С Керенским я познакомился лет за шесть до революции 1917 года, встречая его не только на общественных собраниях, но и в частных домах. Близости с ним у меня не было, но все же наши встречи дали мне возможность составить о нем суждение еще раньше, чем он стал известен всему миру.
Лет на 10 моложе меня, он все-таки принадлежал более или менее к моему поколению русской интеллигенции и был довольно типичным представителем определенной, знакомой мне, среды.
Человек очень неглупый, способный, и если не прямо талантливый, то наделенный большой талантливостью. Керенский вместе с тем был от природы легок и поверхностен. Поверхностен был и в своем образовании, и в чувствах, и в политических увлечениях.
Не знаю, когда он вошел в партию с.-р. Вероятно, уже будучи депутатом. По крайней мере его имя не встречалось среди деятелей революции 1905 года наряду с его партийными товарищами, его сверстниками — Авксентьевым, Фондаминским и др. Думаю, что это объясняется именно поверхностностью его политических увлечений. Ибо только сила и глубина увлечения делали из молодых людей того времени активных революционеров. К тому же едва ли он был способен на большой риск, связанный с революционной борьбой доконституционного периода. Да и по натуре Керенский не был таким борцом, который готов идти в бой за свои идеи против господствующих течений. Он мог плыть только по течению, поощряемый сочувствием толпы. Все это, конечно, не мешало ему быть честным, порядочным и отзывчивым человеком.
До своего избрания в Думу Керенский был малоизвестным петербургским адвокатом. Родись он десятью годами раньше — так бы и остался, вероятно, в тени. Общественные деятели в то время выдвигались не столько словом, сколько упорной культурной работой и политической борьбой, с ней связанной. А он с его истерическим темпераментом едва ли был способен к систематической работе.
Дума облегчила политические карьеры людям, обладавшим даром произносить яркие речи. Керенский этим даром обладал и сразу выдвинулся в первые ряды думских ораторов. В его речах было слишком много шума и треска, истерических выкриков, а отчасти бьющего на эффект искусственного позерства. Депутаты к ним скоро привыкли и на них они перестали действовать. Но за пределами Думы резкость этих речей по отношению к правительству создавала ему широкую популярность. Будь Керенский членом кадетской партии, он не мог бы занять в ней влиятельного положения наравне с более блестящими умом, талантом и образованием ее руководителями, но в возглавляемой им трудовой группе, чрезвычайно серой по своему составу, он был головой выше своих фракционных товарищей. А между тем трудовая группа, несмотря на свою малочисленность в 3-ей и 4-ой Думах, считалась представительницей интересов многомиллионного крестьянства.

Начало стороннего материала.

(* ===== verification/JournalCommit.v ===== *)
(** * Committing transactions (core/hfs_journal.c)

    journal_end_transaction keeps a small transaction for the next one (group commit), or
    it commits it: end_transaction makes room in the journal and copies the buffers to the
    memory of the transaction, and finish_end_transaction writes the headers and the data
    behind the end of the journal, moves the end, and has the blocks written to the file
    system.  When the last of these writes completes, buffer_flushed_callback notes that
    the transaction is not needed in the journal; the start moves when room is needed.

    One thread runs.  The writes to the file system complete at any time ([complete_write]),
    and all of them while a thread waits ([complete_io]); the thread that writes the header
    for end_transaction does it at once, and that of finish_end_thread is the caller.  The
    callback for journal_relocate is its result.  Waiting for writes is one step that
    completes all of them; the code sleeps and looks again, with the bounds on the turns
    that the loops here have, too.  abort_transaction drops the trims of the journal in any
    case, the code only when they are those of this transaction, which with one thread
    they are. *)

From S2P Require Import Prelude HfsFormat Bytes JournalTrim JournalIO JournalCoalesce JournalReplay BlhdrOrder JournalTransaction.

(** ** free_space *)

Definition free_space (h : journal_header) : Z :=
  if jh_start h <? jh_end h then jh_size h - (jh_end h - jh_start h) - jhdr_size h
  else if jh_end h <? jh_start h then jh_start h - jh_end h
  else jh_size h - jhdr_size h.

(** ** buffer_flushed_callback *)

(** The high bit of an entry of old_start: the transaction is not done. *)
Definition OLD_MARK : Z := 0x8000000000000000.
Definition marked (v : Z) : bool := negb (Z.land v OLD_MARK =? 0).
Definition unmark (v : Z) : Z := Z.land v (Z.lnot OLD_MARK).

Definition FREED_BYTES : Z := s32 0xfbadc0de.

(** The loop over completed_trs: the transaction, active_start and the list.  [pre] is
    what the loop passed. *)
Fixpoint coalesce_trs (tr : Z * Z) (active : Z) (pre rest : list (Z * Z)) (fuel : nat) : option ((Z * Z) * Z * list (Z * Z)) :=
  match fuel with
  | O => None
  | S fuel =>
      match rest with
      | [] => Some (tr, active, pre)
      | ctr :: rest =>
          if fst ctr =? active then coalesce_trs tr (snd ctr) [] (pre ++ rest) fuel
          else if snd tr =? fst ctr then coalesce_trs (0, 0) active [] (pre ++ (fst tr, snd ctr) :: rest) fuel
          else if fst tr =? snd ctr then coalesce_trs (0, 0) active (pre ++ [(fst ctr, snd tr)]) rest fuel
          else match rest with
               | next :: rest' =>
                   if snd ctr =? fst next then coalesce_trs tr active [] (pre ++ (fst ctr, snd next) :: rest') fuel
                   else coalesce_trs tr active (pre ++ [ctr]) rest fuel
               | [] => coalesce_trs tr active (pre ++ [ctr]) [] fuel
               end
      end
  end.

Definition coalesce_fuel (l : list (Z * Z)) : nat := (2 * (length l + 2) * (length l + 2))%nat.

Fixpoint insert_tr (tr : Z * Z) (l : list (Z * Z)) : list (Z * Z) :=
  match l with
  | [] => [tr]
  | ctr :: l => if fst ctr <? fst tr then ctr :: insert_tr tr l else tr :: ctr :: l
  end.

Definition set_total_bytes (n : Z) (tr : transaction) : transaction := set_blhdrs (tr_blhdrs tr) n (tr_num_killed tr) tr.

Благодаря всем этим обстоятельствам, Керенский, хотя человек и незаурядный, стал более крупной политической фигурой, чем заслуживал по своим личным качествам. Не вполне заслуженная слава способствует развитию в человеке неумеренной самоуверенности и чрезмерного честолюбия. Так было и с Керенским.
В течение нескольких лет депутатства он привык себя считать вождем и народным трибуном, воспринял соответствующий пафос речей и вполне вошел в свою роль, ибо, одаренный природой артистической натурой, легко перевоплощался в те роли, которые ему приходилось играть в жизни. Но не всякая роль по плечу даже самому талантливому актеру.